_TASK ITEM_
Only one stretch of the listing below is wanted: every line from the first to the line containing "set (n := Z.of_nat", set down exactly.
-------------------------
Lemma encapsulate_ok y :
  writer_inv y -> (FCGI_HEADER_LEN < wrNext (strm y))%nat ->
  sd_type (sdata y) = T -> req y = q0 ->
  exists y', encapsulate y = Ret y' /\ writer_inv y' /\ same_meta y y' /\
    wrNext (strm y') = length (encode_record (pending_record y)) /\
    take (wrNext (strm y')) (buff (sdata y')) = encode_record (pending_record y).
Proof.
  intros Hy Hw HTy Hq.
  destruct (pending_record_ok y Hy Hw) as (_ & Hlen & Hfit).
  pose proof (wi_wrNext y Hy). pose proof (wi_buff y Hy).
  pose proof (wi_stop y Hy). pose proof (wi_size y Hy).
  unfold FCGI_HEADER_LEN in *.
  set (n := Z.of_nat (wrNext (strm y)) - 8) in *.
  assert (length (pending y) = Z.to_nat n) as Hp
    by (unfold pending; rewrite length_slice by (unfold FCGI_HEADER_LEN; lia);
        unfold FCGI_HEADER_LEN; lia).
  pose proof (AlignInt8_bounds n) as [Hb Hm]; [lia|].
  unfold encapsulate. rewrite s32_small by lia. fold n.
  destruct (Z.gtb_spec n 0); [|lia]. cbn zeta.
  set (z := replicate (Z.to_nat (AlignInt8 n - n)) 0).
  assert (length z = Z.to_nat (AlignInt8 n - n)) as Hz by apply length_replicate.
  destruct (put_bytes_ok z y Hy) as (-> & Hy1); [lia|].
  set (y1 := put_state z y) in *. cbn [obind].
  replace (sd_type (sdata y1)) with T by done.
  replace (requestId (req y1)) with (requestId q0) by (subst y1; cbn; by rewrite Hq).
  destruct (MakeHeader_encodes T (requestId q0) n (AlignInt8 n - n)) as (h & -> & Hh);
    [done|done|lia|lia|].
  cbn [obind]. eexists. split; [done|].
  assert (encode_record (pending_record y)
    = header_bytes h ++ pending y ++ z) as Hrec.
  { rewrite Hh. unfold encode_record, pending_record; cbn [rec_type rec_id rec_content rec_padding].
    rewrite !length_replicate, Hp, Z2Nat.id by lia. subst z.
    rewrite (Z2Nat.id (AlignInt8 n - n)) by lia. done. }
  split_and!.
  - destruct Hy1. constructor; cbn in *; try done.
    rewrite length_mem_write; [done|]. rewrite length_header_bytes. unfold FCGI_HEADER_LEN.
    rewrite length_mem_write by lia. lia.
  - done.
  - cbn. lia.
  - cbn -[header_bytes]. rewrite Hrec. unfold mem_write at 1. rewrite take_0, app_nil_l.
    rewrite length_header_bytes, Nat.add_0_l.
    rewrite take_app, length_header_bytes.
    rewrite take_ge by (rewrite length_header_bytes; unfold FCGI_HEADER_LEN; lia).
    f_equal. change (take (wrNext (strm y) + length z - FCGI_HEADER_LEN)
      (drop FCGI_HEADER_LEN (mem_write (buff (sdata y)) (wrNext (strm y)) z)))
      with (slice (mem_write (buff (sdata y)) (wrNext (strm y)) z) FCGI_HEADER_LEN
              (wrNext (strm y) + length z)).
    rewrite (slice_app _ _ (wrNext (strm y))) by (unfold FCGI_HEADER_LEN; lia).
    rewrite slice_mem_write by lia. rewrite slice_mem_write_before by lia. done.
Qed.
Lemma ReadParams_source fuel ps p y :
  Forall pair_ok ps -> reads (encode_pairs ps) y ->
  (length (encode_pairs ps) + 1 < fuel)%nat ->
  params_ok p -> Z.of_nat (length (vec p)) + Z.of_nat (length ps) < 2 ^ 29 ->
  exists p' y', ReadParams fillBuffProc fuel p y = Ret (0, p', y') /\
    ended y' /\ params_ok p' /\ vec p' = vec p ++ map entry ps.
Proof.
  intros. pose proof (length_encode_pairs ps ltac:(done)).
  apply ReadParams_loop_ok; try done. lia.
Qed.
End Source.

(** ** A source of its own: a stream whose bytes are all in its buffer *)

(** [fillBuffProc] of such a stream ends it. *)
Definition end_fill (y : sys) : outcome sys := Ret (upd_strm (set_isClosed true) y).

Definition buffered (d : list Z) (y : sys) : Prop :=
  isClosed (strm y) = false /\ isReader (strm y) = true /\
  (rdNext (strm y) <= stop (strm y) <= length (buff (sdata y)))%nat /\
  d = slice (buff (sdata y)) (rdNext (strm y)) (stop (strm y)).

#[export] Instance buffer_source : Source end_fill buffered (fun y => isClosed (strm y) = true).
Proof.
  constructor.
  - intros d y (H1 & H2 & H3 & H4). split_and!; try done; try lia. exists []. by rewrite app_nil_r.
  - intros d y n (H1 & H2 & H3 & ->) Hn. split_and!; cbn; try done; try lia. by rewrite slice_drop.
  - intros d y u (H1 & H2 & H3 & H4). split_and!; cbn; try done; lia.
  - intros d y r c (H1 & H2 & H3 & ->) Hr. split_and!; cbn; try done;
      rewrite ?length_mem_write by (cbn; lia); try lia.
    rewrite slice_mem_write_from by (cbn [length]; lia). cbn [length app]. by rewrite Hr, Nat.add_1_r.
  - intros d y (H1 & H2 & H3 & ->) Heq. eexists. split; [done|]. left. rewrite Heq, slice_nil. done.
  - done.
Qed.
(* ===== verification/FcgiInput.v ===== *)
(** What input streams deliver: [FillBuffProc] of fcgiapp.c implements the [Source]
    interface, for the body of a single record and for a stream made of records,
    however the bytes of the connection are cut into [read]s. *)
From Stdlib Require Import ZArith Lia Bool String.
From stdpp Require Import base list numbers gmap.
From S2P Require Import Prelude FcgiProto OsUnix FcgiStream FcgiSink FcgiWriter.
From S2P Require Import FcgiParams FcgiReader FcgiSource FcgiWire.

(** ** Where a reader stands *)

(** A connection with what is left to read, how writes behave, what was written. *)
Definition conn_io (c : conn) (rx : list read_event) (wr : list write_event) (tx : list Z) : conn :=
  mkConn rx wr tx (c_readable c) (c_select c).

(** How far [FillBuffProc] is in the current record, and whether the stream ended. *)
Definition phase (y : sys) : Z * Z * bool * bool * bool :=
  (contentLen (sdata y), paddingLen (sdata y), skip (sdata y), eorStop (sdata y),
   isClosed (strm y)).

Section Reader.
Context (o0 : os_state) (c0 : conn) (fd : Z) (later : list read_event).

(** Stream [y] of request [q] reads records of type [T]; [flat] are the bytes from
    [rdNext] on, in the buffer and still to arrive, [tx] those written so far. After
    the bytes come the events [later]. *)
Record at_ (q : FCGX_Request) (T : Z) (tx flat : list Z) (y : sys) : Prop := {
  at_ptr : (rdNext (strm y) <= buffStop (sdata y) <= bufflen (sdata y))%nat;
  at_len : (0 < bufflen (sdata y) <= length (buff (sdata y)))%nat;
  at_os : exists chunks wr,
    os y = put_conn fd (conn_io c0 (map RData chunks ++ later) wr tx) o0 /\
    Forall (fun b => b <> []) chunks /\ wtakes wr /\
    flat = slice (buff (sdata y)) (rdNext (strm y)) (buffStop (sdata y)) ++ concat chunks;
  at_req : req y = q;
  at_fd : ipcFd q = fd;
  at_type : sd_type (sdata y) = T;
  at_reader : isReader (strm y) = true;
  at_errno : FCGI_errno (strm y) = 0
}.

(** The loop of [FillBuffProc] is about to run with [cont] content bytes and [pad]
    padding bytes of the current record to come. *)
Definition loop_at q T tx (cont pad rest : list Z) (sk eor : bool) (y : sys) : Prop :=
  at_ q T tx (cont ++ pad ++ rest) y /\
  phase y = (Z.of_nat (length cont), Z.of_nat (length pad), sk, eor, false).
End Reader.

Section Stages.
Context (o0 : os_state) (c0 : conn) (fd : Z) (later : list read_event).
Context (Hshut : shutdownNow o0 = false).
Implicit Types (y : sys) (flat tx cont pad rest : list Z).
Local Abbreviation at_ := (at_ o0 c0 fd later).
Local Abbreviation loop_at := (loop_at o0 c0 fd later).

Lemma at_frame q T tx flat y y' :
  at_ q T tx flat y ->
  rdNext (strm y') = rdNext (strm y) -> buff (sdata y') = buff (sdata y) ->
  bufflen (sdata y') = bufflen (sdata y) -> buffStop (sdata y') = buffStop (sdata y) ->
  os y' = os y -> req y' = req y -> sd_type (sdata y') = sd_type (sdata y) ->
  isReader (strm y') = isReader (strm y) -> FCGI_errno (strm y') = FCGI_errno (strm y) ->
  at_ q T tx flat y'.
Proof.
  intros [] H1 H2 H3 H4 H5 H6 H7 H8 H9.
  constructor; rewrite ?H1, ?H2, ?H3, ?H4, ?H5, ?H6, ?H7, ?H8, ?H9; done.
Qed.

(** Advancing over bytes of the buffer. *)
Lemma at_advance q T tx flat y n :
  at_ q T tx flat y -> (n <= buffStop (sdata y) - rdNext (strm y))%nat ->
  at_ q T tx (drop n flat) (upd_strm (set_rdNext (rdNext (strm y) + n)) y).
Proof.
  intros [Hp Hl (chunks & wr & Ho & Hc & Hw & Hf)] Hn. constructor; cbn; try done.
  - lia.
  - exists chunks, wr. split_and!; try done. rewrite Hf, drop_app_le by (rewrite length_slice; lia).
    by rewrite slice_drop.
Qed.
-------------------------
_ANSWER TO THE PROBLEM_
Lemma encapsulate_ok y :
  writer_inv y -> (FCGI_HEADER_LEN < wrNext (strm y))%nat ->
  sd_type (sdata y) = T -> req y = q0 ->
  exists y', encapsulate y = Ret y' /\ writer_inv y' /\ same_meta y y' /\
    wrNext (strm y') = length (encode_record (pending_record y)) /\
    take (wrNext (strm y')) (buff (sdata y')) = encode_record (pending_record y).
Proof.
  intros Hy Hw HTy Hq.
  destruct (pending_record_ok y Hy Hw) as (_ & Hlen & Hfit).
  pose proof (wi_wrNext y Hy). pose proof (wi_buff y Hy).
  pose proof (wi_stop y Hy). pose proof (wi_size y Hy).
  unfold FCGI_HEADER_LEN in *.
  set (n := Z.of_nat (wrNext (strm y)) - 8) in *.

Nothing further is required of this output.